1940s - Invited other Greek-letter organizations to come together to establish the American Council on Human Rights to empower racial uplift and economic development (1948); Acquired observer status from the United Nations (1946); and challenged the absence of people of color from pictorial images used by the government to portray Americans (1944).

1950s - Promoted investing in Black businesses by depositing initial $38,000 for AKA Investment Fund with the first and only Negro firm on Wall Street (1958). Spurred Sickle Cell Disease research and education with grants to Howard Hospital and publication of The Sickle Cell Story (1958).

1960s - Sponsored inaugural Domestic Travel Tour, a one-week cultural excursion for high school students (1969); launched a "Heritage Series" on African-American achievers (1965); and emerged as the first women's group to win a grant to operate a federal job corps center (19650, preparing youth 16-21 to function in a highly competitive economy.

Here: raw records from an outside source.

(** The candidate files that the walk of [main] collects do not depend
    on the recursion flag. *)
Lemma walkDirs_recurse_irrelevant (E : Env) (dirs : list string) :
  forall s s' : Collected,
    same_files s s' ->
    same_files (fst (walkDirs E false dirs s)) (fst (walkDirs E true dirs s'))
    /\ snd (walkDirs E false dirs s) = snd (walkDirs E true dirs s').
Proof.
  induction dirs as [|dir0 rest IH]; intros s s' Hs; [now split|].
  simpl.
  set (dir := match filepath_Abs E dir0 with
              | (tmppath, None) => tmppath
              | (_, Some _) => dir0
              end).
  assert (Hwalk :
    same_files (fst (filepath_Walk E dir (walkFn false dir) s))
               (fst (filepath_Walk E dir (walkFn true dir) s'))
    /\ snd (filepath_Walk E dir (walkFn false dir) s)
       = snd (filepath_Walk E dir (walkFn true dir) s')).
  { unfold filepath_Walk.
    destruct (os_Lstat E dir) as [n [e|]].
    - pose proof (walkFn_recurse_irrelevant dir dir (VisitErr e) s s' Hs) as [Hfst Hsnd].
      destruct (walkFn false dir dir (VisitErr e) s) as [s1 e1].
      destruct (walkFn true dir dir (VisitErr e) s') as [s1' e1'].
      simpl in Hfst, Hsnd. subst e1'.
      destruct e1 as [e1|]; [destruct (error_eqb e1 SkipDir)|]; now split.
    - pose proof (walk_recurse_irrelevant dir n dir s s' Hs) as [Hfst Hsnd].
      destruct (walk (walkFn false dir) dir n s) as [s1 e1].
      destruct (walk (walkFn true dir) dir n s') as [s1' e1'].
      simpl in Hfst, Hsnd. subst e1'.
      destruct e1 as [e1|]; [destruct (error_eqb e1 SkipDir)|]; now split. }
  destruct Hwalk as [Hfst Hsnd].
  destruct (filepath_Walk E dir (walkFn false dir) s) as [s1 e1].
  destruct (filepath_Walk E dir (walkFn true dir) s') as [s1' e1'].
  simpl in Hfst, Hsnd. subst e1'.
  destruct e1 as [e1|]; [now split | now apply IH].
Qed.

(** C8 (the code departs from the claim).  The claim: with the recursion
    flag false, a file in a subdirectory of a given directory is not a
    candidate.  The code: the callback returns nil for a subdirectory,
    so [filepath.Walk] descends into it; with the flag false the walk of
    [/certs] collects [/certs/sub/deep.crt], and the program classifies
    the certificate it holds. *)
Theorem walkDirs_nonrecursive_collects_nested_file :
  certfiles (fst (walkDirs Sample.env false ["/certs"]
                    {| certdirs := ["/certs"]; certfiles := [] |}))
  = ["/certs/a.crt"; "/certs/sub/deep.crt"]
  /\ (let '(w, r) := main Sample.env (Sample.flags ["/certs"] false) empty_world in
      r = Ok tt
      /\ calls w = [EvEncodeTrustStore [Some Sample.rootA; Some Sample.interB] "changeit";
                    EvWriteFile "/out/store.p12" [Byte.x31] 420%N]).
Proof. vm_compute. repeat split. Qed.


(** ** More on the classifier *)

Section ClassifierInvariants.

Lemma addCertificate_nil (p12 : pkcs12File) : addCertificate p12 None = (p12, None).
Proof. reflexivity. Qed.

(** One call of [addCertificate], by the role of its argument. *)
Lemma addCertificate_by_role (p12 : pkcs12File) (cert : option Certificate) :
  addCertificate p12 cert =
    if is_root cert then (with_authorities p12 [cert] (entitycert p12), None)
    else if is_intermediate cert then (with_authorities p12 [cert] (entitycert p12), None)
    else if is_end_entity cert then
      match entitycert p12 with
      | Some _ => (p12, Some DuplicateEndEntity)
      | None => (with_authorities p12 [] cert, None)
      end
    else (p12, None).
Proof.
  destruct cert as [[raw [|] issuer subject]|]; [| |reflexivity];
    unfold addCertificate, with_authorities; simpl.
  - destruct (String.eqb _ _); simpl; now rewrite ?app_nil_r.
  - destruct p12 as [ca ic pk [e|]]; simpl; now rewrite ?app_nil_r.
Qed.

Lemma with_authorities_nil (p12 : pkcs12File) :
  with_authorities p12 [] (entitycert p12) = p12.
Proof. destruct p12. unfold with_authorities. simpl. now rewrite !app_nil_r. Qed.

Lemma addCertificate_well_classified (p12 : pkcs12File) (cert : option Certificate) :
  well_classified p12 -> well_classified (fst (addCertificate p12 cert)).
Proof.
  intros (Hroots & Hinter & Hleaf).
  destruct cert as [[raw [|] issuer subject]|]; unfold addCertificate; simpl.
  - destruct (String.eqb _ _) eqn:Hself; unfold well_classified; simpl;
      (split; [|split]); try assumption.
    + apply Forall_app. split; [assumption|].
      constructor; [|constructor]. simpl. now rewrite Hself.
    + apply Forall_app. split; [assumption|].
      constructor; [|constructor]. simpl. now rewrite Hself.
  - destruct (entitycert p12) eqn:Hslot; unfold well_classified; simpl.
    + rewrite Hslot. auto.
    + split; [|split]; auto.
  - unfold well_classified. auto.
Qed.

Lemma after_calls_cons (cl : call) (cs : list call) (p12 : pkcs12File) :
  after_calls (cl :: cs) p12 = after_calls cs (after_call p12 cl).
Proof. reflexivity. Qed.

Lemma after_calls_well_classified (cs : list call) :
  forall p12 : pkcs12File, well_classified p12 -> well_classified (after_calls cs p12).
Proof.
  induction cs as [|cl cs IH]; intros p12 Hwc; [exact Hwc|].
  rewrite after_calls_cons. apply IH.
  destruct cl as [key|cert]; simpl.
  - now rewrite addKey_receiver.
  - now apply addCertificate_well_classified.
Qed.

(** What one call keeps: the two sequences grow at the end only, and an
    occupied end-entity slot keeps its certificate. *)
Lemma after_call_keeps (p12 : pkcs12File) (cl : call) :
  (exists more, cacerts (after_call p12 cl) = (cacerts p12 ++ more)%list)
  /\ (exists more, intermediatecerts (after_call p12 cl)
                   = (intermediatecerts p12 ++ more)%list)
  /\ (forall e, entitycert p12 = Some e -> entitycert (after_call p12 cl) = Some e).
Proof.
  destruct cl as [key|cert]; simpl.
  - rewrite addKey_receiver.
    split; [|split]; [exists []; now rewrite app_nil_r ..| auto].
  - rewrite addCertificate_by_role.
    destruct (is_root cert); [|destruct (is_intermediate cert);
      [|destruct (is_end_entity cert); [destruct (entitycert p12) eqn:Hslot|]]]; simpl;
      (split; [|split]); try (eexists; reflexivity);
      try (exists []; now rewrite app_nil_r); auto; try discriminate.
  intros e He. now rewrite Hslot.
Qed.

End ClassifierInvariants.

(** X1.  From the empty aggregate, after any sequence of [addKey] and
    [addCertificate] calls every element of [cacerts] is a non-nil
    authority whose issuer and subject text are equal, every element of
    [intermediatecerts] is a non-nil authority whose issuer and subject
    text differ, and [entitycert] is nil or a non-authority. *)
Theorem reachable_well_classified (cs : list call) :
  well_classified (after_calls cs empty_p12).
Proof.
  apply after_calls_well_classified.
  unfold well_classified, empty_p12. simpl.
  split; [constructor|]. split; [constructor|]. now left.
Qed.

(** X2.  No sequence of calls removes or reorders what the aggregate
    holds: the root and intermediate sequences after the calls start
    with the sequences before them. *)
Theorem after_calls_only_appends (cs : list call) (p12 : pkcs12File) :
  (exists more, cacerts (after_calls cs p12) = (cacerts p12 ++ more)%list)
  /\ (exists more, intermediatecerts (after_calls cs p12)
                   = (intermediatecerts p12 ++ more)%list).
Proof.
  revert p12. induction cs as [|cl cs IH]; intros p12.
  - split; exists []; simpl; now rewrite app_nil_r.
  - rewrite after_calls_cons.
    destruct (IH (after_call p12 cl)) as [[m1 H1] [m2 H2]].
    destruct (after_call_keeps p12 cl) as ([n1 G1] & [n2 G2] & _).
    rewrite H1, H2, G1, G2, <- !app_assoc. split; eexists; reflexivity.
Qed.

(** X3.  Once the end-entity slot holds a certificate, it holds that
    certificate after any further calls: the first end-entity
    certificate stays. *)
Theorem after_calls_first_end_entity_stays
    (cs : list call) (p12 : pkcs12File) (e : Certificate) :
  entitycert p12 = Some e -> entitycert (after_calls cs p12) = Some e.
Proof.
  revert p12. induction cs as [|cl cs IH]; intros p12 Hslot; [exact Hslot|].
  rewrite after_calls_cons. apply IH.
  now apply (after_call_keeps p12 cl).
Qed.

1970s - Was only sorority to be named an inaugural member of Operation Big Vote (1979); completed pledge of one-half million to the United Negro College Fund (1976); and purchased Dr. Martin Luther King's boyhood home for the MLK Center for Social Change (1972).

 

1980s - Adopted more than 27 African villages, earning awareness of and participation in the nation's affairs, registering more than 350,000 new voters; and established the Alpha Kappa Alpha Educational Advancement Foundation (1981), a multi-million dollar entity that annually awards more than $100,000 in scholarships, grants, and fellowships.

1990s - Built 10 schools in South Africa (1998); added the largest number of minorities to the National Bone Marrow Registry (1996); Became first civilization organization to create memorial to World War II unsung hero Dorie Miller (1991).

2000s - Donated $1 million to Howard University to fund scholarships and preserve Black culture (2008); strengthened the reading skills of 16,000 children through a $1.5 million after school demonstration project in low-performing, economically deprived, inner city schools (2002); and improved the quality of life for people of African descent through continuation of aid to African countries.

2010s - Focused on Achievement, Self-Awareness, Communication, Engagement, Networking and Develop Skills, the ASCEND℠ Program was designed to motivate, engage and assist high school students in reaching their maximum potential through academic enrichment and life skills training to support their journey to college or vocational employment; donated and distributed One Million Backpacks℠ filled with school supplies to students over a four-year period; launched AKA 1908 Playground Project℠ to ensure safe play areas for children through the restoration and renewal of 1,908 existing community and school playgrounds; and coordinated a national campaign, Think HBCU℠, to highlight HBCUs (2018); Launched Emerging Young Leaders, a bold move to prepare 10,000 girls in grades 6-8 to excel as young leaders equipped to respond to the challenges of the 21st century (2010).